EXERCISE = The expected output is each line in the data below that includes the string "reflexivity".
+ + + + +
(** ** The further properties on the demo world *)

Lemma getitem_cache_transparent_witness :
  exists ds,
    __init__ demo_env db_mixed None true = Ok ds /\
    (__getitem__ demo_env (after_calls demo_env ds [0; 0]) 0).1
      = (__getitem__ demo_env ds 0).1 /\
    (__getitem__ demo_env
       (__getitem__ demo_env (after_calls demo_env ds [0; 0]) 0).2 0).1
      = (__getitem__ demo_env (after_calls demo_env ds [0; 0]) 0).1.
Proof.
  eexists. split; [reflexivity|].
  apply (getitem_cache_transparent demo_env db_mixed None true _ [0; 0] 0).
  reflexivity.
Defined.

Lemma getitem_raise_stores_no_layer_witness :
  exists ds,
    __init__ demo_env db_bad_mask None true = Ok ds /\
    (__getitem__ demo_env ds 0).1 = Raise IndexError /\
    (_inst_mask_cache (__getitem__ demo_env ds 0).2 = _inst_mask_cache ds \/
     exists f image target,
       transforms ds = Some f /\ f image target = Raise IndexError) /\
    (transforms ds = None ->
     _inst_mask_cache (__getitem__ demo_env ds 0).2 = _inst_mask_cache ds).
Proof.
  eexists. split; [reflexivity|]. split; [by vm_compute|].
  apply (getitem_raise_stores_no_layer demo_env _ 0 IndexError).
  by vm_compute.
Defined.

(** The exception is real: when the hook raises, the layer drawn for the
    image has already been stored. *)
Example getitem_failing_hook_keeps_layer :
  exists ds,
    __init__ demo_env db_mixed (Some failing_transform) true = Ok ds /\
    (__getitem__ demo_env ds 0).1 = Raise (OtherError "transform") /\
    _inst_mask_cache ds !! "sd-0"%string = None /\
    _inst_mask_cache (__getitem__ demo_env ds 0).2 !! "sd-0"%string
      = Some {| nd_shape := (1%nat, 2%nat); nd_data := [1; 2] |}.
Proof.
  eexists. split; [reflexivity|]. repeat split; by vm_compute.
Qed.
+ + + + +
SOLVED PROBLEM =
  eexists. split; [reflexivity|].
  reflexivity.
  eexists. split; [reflexivity|]. split; [by vm_compute|].
  eexists. split; [reflexivity|]. repeat split; by vm_compute.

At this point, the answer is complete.